▸ **TASK DETAILS**
Through the last line of the entries, please copy every line exactly, starting with the one that contains "(** [o.format]: absent, the".

(MATERIAL PROVIDED begins)

(** With the two mandatory keys the pricing succeeds, and every breakdown
    is made of the fields computed for the option of the same index. *)
Lemma pricing_fields (package : Package.t) (options : list QuoteOption.t)
    (pax : gmap string Z) (agent : Agent.t) (total adults : Z) :
  pax !! "total" = Some total ->
  pax !! "adults" = Some adults ->
  exists bs v,
    calculate_quote_pricing package options pax agent = Ok bs /\
    select_vehicle total = Ok v /\
    Forall2
      (fun option b =>
         PricingBreakdown.base_price b
         = (Package.base_price package * inject_Z total)%Q /\
         PricingBreakdown.hotel_cost b
         = hotel_loop package (rooms_of pax adults)
                      (QuoteOption.hotels option) /\
         PricingBreakdown.vehicle_cost b
         = inject_Z (Vehicle.price_per_day v * Package.duration package) /\
         PricingBreakdown.addon_cost b
         = addon_loop total (default [] (QuoteOption.add_ons option)) /\
         PricingBreakdown.tier_discount b
         = inject_Z (TIER_DISCOUNTS_get (Agent.tier agent) 0 * total) /\
         PricingBreakdown.markup b
         = (if bool_decide (QuoteOption.markup_type option = Some "percentage")
            then (PricingBreakdown.base_price b + PricingBreakdown.hotel_cost b
                  + PricingBreakdown.vehicle_cost b
                  + PricingBreakdown.addon_cost b
                  - PricingBreakdown.tier_discount b)
                 * (default 0 (QuoteOption.markup option) / 100)
            else default 0 (QuoteOption.markup option))%Q /\
         PricingBreakdown.final_price b
         = (PricingBreakdown.base_price b + PricingBreakdown.hotel_cost b
            + PricingBreakdown.vehicle_cost b + PricingBreakdown.addon_cost b
            - PricingBreakdown.tier_discount b + PricingBreakdown.markup b)%Q)
      options bs.
Proof.
  intros Htotal Hadults.
  destruct (QuotesFacts.pricing_ok package options pax agent total adults
              Htotal Hadults) as (bs & Hbs & Hrel).
  destruct (price_option_fields package pax agent
              (QuoteOption.mk [] None None None) total adults Htotal Hadults)
    as (_ & v & _ & Hv & _).
  exists bs, v. split; [exact Hbs |]. split; [exact Hv |].
  eapply Forall2_impl; [exact Hrel |].
  intros option b Hprice.
  destruct (price_option_fields package pax agent option total adults
              Htotal Hadults) as (b' & v' & Hb' & Hv' & Hfields).
  rewrite Hprice in Hb'. injection Hb' as <-.
  rewrite Hv in Hv'. injection Hv' as <-. exact Hfields.
Qed.
(** * cobalt: the YouTube service (api/src/processing/services/youtube.js)

    A shallow embedding of the service module: the session manager
    ([cloneInnertube], [transformSessionData]), the playability gate, the
    stream selector and the metadata extractor of the default export,
    followed by the properties of the specification that they decide. *)

From Stdlib Require Import ZArith QArith List String Ascii Bool Lia Sorting.Permutation Sorting.Sorted.
From stdpp Require Import base option gmap strings fin_maps pretty.
Import ListNotations.

Local Open Scope Z_scope.
Local Open Scope string_scope.
Local Open Scope list_scope.

(** ** The JavaScript string methods the module calls

    A string is a sequence of code units; a [string] of this development
    holds the code units below 256, one per character. *)

Module JS.

Fixpoint startsWith (s p : string) : bool :=
  match p, s with
  | EmptyString, _ => true
  | String a p', String b s' => Ascii.eqb a b && startsWith s' p'
  | String _ _, EmptyString => false
  end.

(** [s.includes(p)]: [p] occurs in [s] at some position. *)
Fixpoint includes (s p : string) : bool :=
  startsWith s p ||
  match s with
  | EmptyString => false
  | String _ s' => includes s' p
  end.

(** [s.endsWith(p)]: [p] occurs in [s] at position [length s - length p]. *)
Fixpoint endsWith (s p : string) : bool :=
  String.eqb s p ||
  match s with
  | EmptyString => false
  | String _ s' => endsWith s' p
  end.

(** The scan of [s.split(sep)] for a separator that is not empty: [cur] is
    the piece being read, [skip] the number of code units of a matched
    separator still to pass over. Matches are taken from left to right and
    do not overlap. *)
Fixpoint split_go (sep s : string) (skip : nat) (cur : string) : list string :=
  match s with
  | EmptyString => [cur]
  | String c s' =>
      match skip with
      | S k => split_go sep s' k cur
      | O =>
          if startsWith s sep
          then cur :: split_go sep s' (Nat.pred (String.length sep)) EmptyString
          else split_go sep s' O (cur +:+ String c EmptyString)
      end
  end.

(** [s.split(sep, limit)]: the pieces beyond the first [limit] are dropped. *)
Definition split (s sep : string) (limit : nat) : list string :=
  firstn limit (split_go sep s O EmptyString).

Fixpoint drop (n : nat) (s : string) : string :=
  match n, s with
  | S k, String _ s' => drop k s'
  | _, _ => s
  end.

(** [s.replace(pat, '')] for a string pattern: the first occurrence of
    [pat], when there is one, is removed. *)
Fixpoint remove_first (s pat : string) : string :=
  if startsWith s pat then drop (String.length pat) s
  else
    match s with
    | EmptyString => EmptyString
    | String c s' => String c (remove_first s' pat)
    end.

(** White space and line terminators below 256: TAB, LF, VT, FF, CR, SP and
    the no-break space. *)
Definition is_space (c : ascii) : bool :=
  let n := nat_of_ascii c in
  ((9 <=? n)%nat && (n <=? 13)%nat) || (n =? 32)%nat || (n =? 160)%nat.

Fixpoint trimStart (s : string) : string :=
  match s with
  | EmptyString => EmptyString
  | String c s' => if is_space c then trimStart s' else s
  end.

Fixpoint trimEnd (s : string) : string :=
  match s with
  | EmptyString => EmptyString
  | String c s' =>
      match trimEnd s' with
      | EmptyString => if is_space c then EmptyString else String c EmptyString
      | t => String c t
      end
  end.

Definition trim (s : string) : string := trimEnd (trimStart s).

(** Truthiness of a value that is a string or [undefined]. *)
Definition truthy_string (v : option string) : bool :=
  match v with
  | Some (String _ _) => true
  | _ => false
  end.

End JS.

Definition LF : string := String (ascii_of_nat 10) EmptyString.

(** ** Values, numbers and completions *)

Inductive jsval :=
| VUndefined
| VNull
| VBool (b : bool)
| VNum (z : Z)
| VStr (s : string).

(** A Number value: NaN, the two infinities, or a finite value. *)
Inductive jsnum :=
| NaN
| NegInf
| Fin (q : Q)
| PosInf.

(** [a > b] on Number values; every comparison with NaN is false. *)
Definition num_gt (a b : jsnum) : bool :=
  match a, b with
  | NaN, _ | _, NaN => false
  | NegInf, _ => false
  | _, PosInf => false
  | Fin x, Fin y => negb (Qle_bool x y)
  | Fin _, NegInf => true
  | PosInf, _ => true
  end.

(** A thrown value, as far as the module looks into it: [e.message] and
    [e.info.reason]. *)
Record Exn := {
  exn_name : string;
  message : option string;
  info_reason : option string
}.

Definition TypeError (msg : string) : Exn :=
  {| exn_name := "TypeError"; message := Some msg; info_reason := None |}.

Definition RangeError (msg : string) : Exn :=
  {| exn_name := "RangeError"; message := Some msg; info_reason := None |}.

Inductive Completion (A : Type) :=
| Return (a : A)
| Throw (e : Exn).
Arguments Return {A} a.
Arguments Throw {A} e.

(** ** The data the service reads *)

Inductive Codec := h264 | av1 | vp9.

Record CodecInfo := {
  videoCodec : string;
  audioCodec : string;
  container : string
}.

Definition codecList (format : Codec) : CodecInfo :=
  match format with
  | h264 => {| videoCodec := "avc1"; audioCodec := "mp4a"; container := "mp4" |}
  | av1 => {| videoCodec := "av01"; audioCodec := "opus"; container := "webm" |}
  | vp9 => {| videoCodec := "vp9"; audioCodec := "opus"; container := "webm" |}
  end.

Definition codec_name (format : Codec) : string :=
  match format with
  | h264 => "h264"
  | av1 => "av1"
  | vp9 => "vp9"
  end.

Record AudioTrack := { audio_is_default : bool }.

(** One entry of [info.streaming_data.adaptive_formats]. The fields the
    source reads without a guard are there: [mime_type] is a string (line
    190 calls [includes] on it), as youtubei.js gives it. *)
Record Format := {
  mime_type : string;
  bitrate : Z;
  has_video : bool;
  has_audio : bool;
  content_length : option Z;
  quality_label : option string;
  width : Z;
  height : Z;
  language : option string;
  is_original : bool;
  audio_track : option AudioTrack;
  url : string
}.

Record Text := { text : option string }.

Record ErrorScreen := {
  es_reason : option Text;
  subreason : option Text
}.

Record Playability := {
  status : string;
  reason : option string;
  error_screen : option ErrorScreen
}.

(** [info.basic_info], with [title] and [author] the strings that lines
    230-231 call [trim] and [replace] on. *)
Record BasicInfo := {
  info_id : option string;
  title : string;
  author : string;
  duration : option Z;
  is_live : bool;
  short_description : option string
}.

(** The info that [getBasicInfo] gives. [adaptive_formats] is
    [info.streaming_data.adaptive_formats], which line 196 reads without a
    guard: an info without [streaming_data] is outside this type, and what
    is proved of the selection is proved of infos that have it. *)
Record VideoInfo := {
  playability_status : Playability;
  basic_info : BasicInfo;
  adaptive_formats : list Format
}.

(** [o.format]: absent, the empty string, or one of the keys of [codecList]. *)
Inductive FormatField :=
| FormatAbsent
| FormatEmpty
| FormatKey (format : Codec).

(MATERIAL PROVIDED ends)

▸ **WRITTEN SOLUTION**
(** [o.format]: absent, the empty string, or one of the keys of [codecList]. *)
Inductive FormatField :=
| FormatAbsent
| FormatEmpty
| FormatKey (format : Codec).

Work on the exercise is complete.